TASK DIRECTIONS: If a line in the entries below includes "Hfresh", pick it out and copy it.

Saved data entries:
+-------+

(** [for dependent in dependents[node_id]]: what is pushed, what was visited *)
Lemma push_unvisited (ds pending visited pending' visited' : list string) :
  foldl (λ st dependent, let '(pending, visited) := st in
           if decide (dependent ∈ visited) then st else (dependent :: pending, dependent :: visited))
    (pending, visited) ds = (pending', visited') →
  ∃ new : list string, pending' = new ++ pending ∧ visited' = new ++ visited ∧ NoDup new ∧ ∀ x, x ∈ new → x ∉ visited.
Proof.
  revert pending visited. induction ds as [|d ds IH]; intros pending visited H; cbn [foldl] in H.
  { injection H as <- <-. exists []. split_and!; [done|done|constructor|set_solver]. }
  case_decide as Hd.
  - by apply IH in H.
  - apply IH in H as (new & -> & -> & Hnd & Hnew). exists (new ++ [d]). rewrite <- !app_assoc. split_and!; [done|done| |].
    + apply NoDup_app. split_and!; [done| |apply NoDup_singleton].
      intros x Hx Hxd. apply list_elem_of_singleton in Hxd as ->. apply (Hnew d Hx). left.
    + intros x [Hx|Hx]%elem_of_app; [|apply list_elem_of_singleton in Hx as ->; done]. intros Hv. apply (Hnew x Hx). by right.
Qed.

(** a component takes the visited nodes that were not visited before it *)
Lemma collect_loop_spec fuel dependents (before pending visited members visited' members' : list string) :
  NoDup (members ++ pending) → (∀ x, x ∈ visited ↔ x ∈ before ∨ x ∈ members ++ pending) →
  (∀ x, x ∈ members ++ pending → x ∉ before) → (∀ x, x ∈ members → is_Some (dependents !! x)) →
  collect_loop fuel dependents pending visited members = Ok (visited', members') →
  NoDup members' ∧ (∀ x, x ∈ visited' ↔ x ∈ before ∨ x ∈ members') ∧ (∀ x, x ∈ members' → x ∉ before) ∧
  (∀ x, x ∈ members' → is_Some (dependents !! x)) ∧ (∀ x, x ∈ members ++ pending → x ∈ members').
Proof.
  revert pending visited members. induction fuel as [|fuel IH]; intros pending visited members Hnd Hv Hb Hd H.
  { destruct pending; [|done]. injection H as <- <-. rewrite app_nil_r in *. split_and!; done. }
  destruct pending as [|id pending]; cbn [collect_loop] in H.
  { injection H as <- <-. rewrite app_nil_r in *. split_and!; done. }
  apply bind_Ok in H as (ds & Hds & H). apply get_Ok in Hds.
  destruct (foldl _ _ ds) as [pending' vis'] eqn:Hpush. apply push_unvisited in Hpush as (new & -> & -> & Hnew & Hfresh).
  assert (Hperm : (members ++ [id]) ++ new ++ pending ≡ₚ new ++ members ++ id :: pending) by (by solve_Permutation).
  apply IH in H as (H1 & H2 & H3 & H4 & H5).
  - split_and!; try done. intros x Hx. apply H5. rewrite Hperm. apply elem_of_app. by right.
  - rewrite Hperm. apply NoDup_app. split_and!; [done| |done]. intros x Hx Hm. apply (Hfresh x Hx), Hv. by right.
  - intros x. rewrite Hperm, !elem_of_app, Hv, elem_of_app. tauto.
  - intros x. rewrite Hperm, elem_of_app. intros [Hx|Hx]; [|by apply Hb]. intros Hx'. apply (Hfresh x Hx), Hv. by left.
  - intros x [Hx|Hx]%elem_of_app; [by apply Hd|]. apply list_elem_of_singleton in Hx as ->. by eexists.
Qed.

(** the components found so far, with what they cover *)
Definition partial_partition (dependents : adjacency) (st : list string * list (list string)) : Prop :=
  (∀ x, x ∈ st.1 ↔ x ∈ concat st.2) ∧ NoDup (concat st.2) ∧ Forall (λ c, c ≠ [] ∧ ∀ x, x ∈ c → is_Some (dependents !! x)) st.2.

Lemma components_spec deps dependents comps :
  transposed deps dependents → components deps dependents = Ok comps →
  concat comps ≡ₚ keys deps ∧ Forall (λ c, c ≠ []) comps.
Proof.
  intros Htr H. unfold components in H. apply bind_Ok in H as (finished & Hfin & H).
  apply bind_Ok in H as ([visited found] & H & [= <-]). cbn [snd].
  apply (foldM_inv _ (λ pre st, partial_partition dependents st ∧ ∀ x, x ∈ pre → x ∈ st.1)) in H as [(Hv & Hnd & Hf) Hall].
  - cbn [fst snd] in *. split; [|eapply Forall_impl; [exact Hf|]; by intros c []].
    apply NoDup_Permutation; [done|apply NoDup_keys|]. intros x. rewrite elem_of_keys. split.
    + intros (c & Hx & Hc)%elem_of_concat. eapply Forall_forall in Hf as [_ Hf]; [|exact Hc]. by apply (tr_dom _ _ Htr), Hf.
    + intros Hx. apply Hv, Hall. by eapply finish_order_spec.
  - split; [|set_solver]. split_and!; [set_solver|constructor|constructor].
  - intros pre x [vis f] st' _ [(Hv & Hnd & Hf) Hpre] Hstep. cbn [fst snd] in *. case_decide as Hx.
    { injection Hstep as <-. split; [done|]. set_solver. }
    apply bind_Ok in Hstep as ([vis' ms] & Hc & [= <-]). cbn [fst snd].
    apply (collect_loop_spec _ _ vis) in Hc as (H1 & H2 & H3 & H4 & H5); [|by apply NoDup_singleton|set_solver..].
    assert (x ∈ ms) as Hstart by (apply H5; left).
    assert (Hin : ∀ y, y ∈ sorted_strings ms ↔ y ∈ ms) by (intros; apply elem_of_sorted_strings).
    unfold partial_partition. cbn [fst snd]. split; [split_and!|].
    + intros y. rewrite concat_app, elem_of_app, H2, Hv. cbn. rewrite app_nil_r, Hin. done.
    + rewrite concat_app. cbn. rewrite app_nil_r, sorted_strings_perm. apply NoDup_app. split_and!; [done| |done].
      intros y Hy%Hv Hy'. by apply (H3 y).
    + apply Forall_app. split; [done|]. constructor; [|constructor]. split; [|intros y Hy%Hin; auto].
      intros He. apply Hin in Hstart. rewrite He in Hstart. by apply elem_of_nil in Hstart.
    + intros y [Hy|Hy]%elem_of_app; apply H2; [left; by apply Hpre|]. apply list_elem_of_singleton in Hy as ->. by right.
Qed.

(** * The components are strongly connected *)

Section kosaraju.
Context (deps dependents : adjacency).

(** [a] reads [b] *)
Definition edge_to (a b : string) : Prop := ∃ ds, deps !! a = Some ds ∧ b ∈ ds.

(** a list of nodes, the last to finish first: when a node finishes, what it and
    the finished ones read is finished, or leads to it *)
Fixpoint finishes (l : list string) : Prop :=
  match l with
  | [] => True
  | y :: l => finishes l ∧ ∀ p z, p ∈ y :: l → edge_to p z → z ∈ l ∨ rtc edge_to z y
  end.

+-------+

RESPONSE:
  destruct (foldl _ _ ds) as [pending' vis'] eqn:Hpush. apply push_unvisited in Hpush as (new & -> & -> & Hnew & Hfresh).
  - rewrite Hperm. apply NoDup_app. split_and!; [done| |done]. intros x Hx Hm. apply (Hfresh x Hx), Hv. by right.
  - intros x. rewrite Hperm, elem_of_app. intros [Hx|Hx]; [|by apply Hb]. intros Hx'. apply (Hfresh x Hx), Hv. by left.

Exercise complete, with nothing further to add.